[[ SUPPLIED RECORDS open ]]

Lemma RunSystemCmdInDir_step dir name arg w :
  let r := RunSystemCmdInDir env dir name arg w in
  trace r.2 =
    trace w ++ [EvRun (streamed (GlobalVar_Quiet w) dir (name, arg)) r.1] /\
  GlobalVar_Quiet r.2 = GlobalVar_Quiet w.
Proof.
  unfold RunSystemCmdInDir, bind, get_Quiet, Cmd_Run, ret. cbv zeta. simpl.
  now destruct (sys_exec env w _) as [[out err] fs'].
Qed.

(** CheckOutput returns an error exactly when the subprocess ended with
    one; the error it returns is built by [fmt.Errorf]. *)
Lemma CheckOutput_step name arg w :
  let r := CheckOutput env name arg w in
  exists raw,
    trace r.2 = trace w ++ [EvOutput (exec_Command name arg) r.1.1 raw] /\
    GlobalVar_Quiet r.2 = GlobalVar_Quiet w /\
    match raw with
    | None => r.1.2 = None
    | Some _ => exists msg, r.1.2 = Some (errorString msg)
    end.
Proof.
  unfold CheckOutput, bind, Cmd_Output, ret. cbv zeta.
  destruct (sys_exec env w _) as [[out err] fs'].
  exists err. destruct err as [[st code stderr|msg]|]; simpl;
    repeat split; eexists; reflexivity.
Qed.

End Steps.

(** Runs the next call of the goal and records what it did to the history. *)
Ltac step_with lem f :=
  let Ht := fresh "Ht" in
  let Hq := fresh "Hq" in
  pose proof lem as [Ht Hq]; cbv zeta in Ht, Hq;
  destruct f as [[?e|] ?w]; simpl in Ht, Hq |- *.

Ltac step_run :=
  match goal with
  | |- context [RunSystemCmd ?E ?N ?A ?W] =>
      step_with (RunSystemCmd_step E N A W) (RunSystemCmd E N A W)
  | |- context [RunSystemCmdInDir ?E ?D ?N ?A ?W] =>
      step_with (RunSystemCmdInDir_step E D N A W) (RunSystemCmdInDir E D N A W)
  end.

Ltac step_mkdir :=
  match goal with
  | |- context [os_MkdirTemp ?E ?D ?P ?W] =>
      let Ht := fresh "Ht" in
      let Hq := fresh "Hq" in
      let Hr := fresh "Hr" in
      pose proof (os_MkdirTemp_step E D P W) as (Ht & Hq & Hr);
      cbv zeta in Ht, Hq, Hr;
      destruct (os_MkdirTemp E D P W) as [[?tmpDir ?mkdtErr] ?w];
      destruct (sys_MkdirTemp E W D P) as [?e|?d];
      simpl in Ht, Hq, Hr; injection Hr as -> ->; simpl
  end.

Ltac step_remove :=
  match goal with
  | |- context [os_RemoveAll ?E ?P ?W] =>
      let Ht := fresh "Ht" in
      let Hq := fresh "Hq" in
      let Hgone := fresh "Hgone" in
      pose proof (os_RemoveAll_step E P W) as [Ht Hq];
      pose proof (os_RemoveAll_effect E P W) as (_ & _ & Hgone);
      cbv zeta in Ht, Hq, Hgone;
      destruct (os_RemoveAll E P W) as [?rm ?w]; simpl in Ht, Hq, Hgone |- *
  end.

[[ SUPPLIED RECORDS closed ]]

**TASK BRIEF:**
Retype the records in full, keeping every word as it is.

**TASK SOLUTION:**
Lemma RunSystemCmdInDir_step dir name arg w :
  let r := RunSystemCmdInDir env dir name arg w in
  trace r.2 =
    trace w ++ [EvRun (streamed (GlobalVar_Quiet w) dir (name, arg)) r.1] /\
  GlobalVar_Quiet r.2 = GlobalVar_Quiet w.
Proof.
  unfold RunSystemCmdInDir, bind, get_Quiet, Cmd_Run, ret. cbv zeta. simpl.
  now destruct (sys_exec env w _) as [[out err] fs'].
Qed.

(** CheckOutput returns an error exactly when the subprocess ended with
    one; the error it returns is built by [fmt.Errorf]. *)
Lemma CheckOutput_step name arg w :
  let r := CheckOutput env name arg w in
  exists raw,
    trace r.2 = trace w ++ [EvOutput (exec_Command name arg) r.1.1 raw] /\
    GlobalVar_Quiet r.2 = GlobalVar_Quiet w /\
    match raw with
    | None => r.1.2 = None
    | Some _ => exists msg, r.1.2 = Some (errorString msg)
    end.
Proof.
  unfold CheckOutput, bind, Cmd_Output, ret. cbv zeta.
  destruct (sys_exec env w _) as [[out err] fs'].
  exists err. destruct err as [[st code stderr|msg]|]; simpl;
    repeat split; eexists; reflexivity.
Qed.

End Steps.

(** Runs the next call of the goal and records what it did to the history. *)
Ltac step_with lem f :=
  let Ht := fresh "Ht" in
  let Hq := fresh "Hq" in
  pose proof lem as [Ht Hq]; cbv zeta in Ht, Hq;
  destruct f as [[?e|] ?w]; simpl in Ht, Hq |- *.

Ltac step_run :=
  match goal with
  | |- context [RunSystemCmd ?E ?N ?A ?W] =>
      step_with (RunSystemCmd_step E N A W) (RunSystemCmd E N A W)
  | |- context [RunSystemCmdInDir ?E ?D ?N ?A ?W] =>
      step_with (RunSystemCmdInDir_step E D N A W) (RunSystemCmdInDir E D N A W)
  end.

Ltac step_mkdir :=
  match goal with
  | |- context [os_MkdirTemp ?E ?D ?P ?W] =>
      let Ht := fresh "Ht" in
      let Hq := fresh "Hq" in
      let Hr := fresh "Hr" in
      pose proof (os_MkdirTemp_step E D P W) as (Ht & Hq & Hr);
      cbv zeta in Ht, Hq, Hr;
      destruct (os_MkdirTemp E D P W) as [[?tmpDir ?mkdtErr] ?w];
      destruct (sys_MkdirTemp E W D P) as [?e|?d];
      simpl in Ht, Hq, Hr; injection Hr as -> ->; simpl
  end.

Ltac step_remove :=
  match goal with
  | |- context [os_RemoveAll ?E ?P ?W] =>
      let Ht := fresh "Ht" in
      let Hq := fresh "Hq" in
      let Hgone := fresh "Hgone" in
      pose proof (os_RemoveAll_step E P W) as [Ht Hq];
      pose proof (os_RemoveAll_effect E P W) as (_ & _ & Hgone);
      cbv zeta in Ht, Hq, Hgone;
      destruct (os_RemoveAll E P W) as [?rm ?w]; simpl in Ht, Hq, Hgone |- *
  end.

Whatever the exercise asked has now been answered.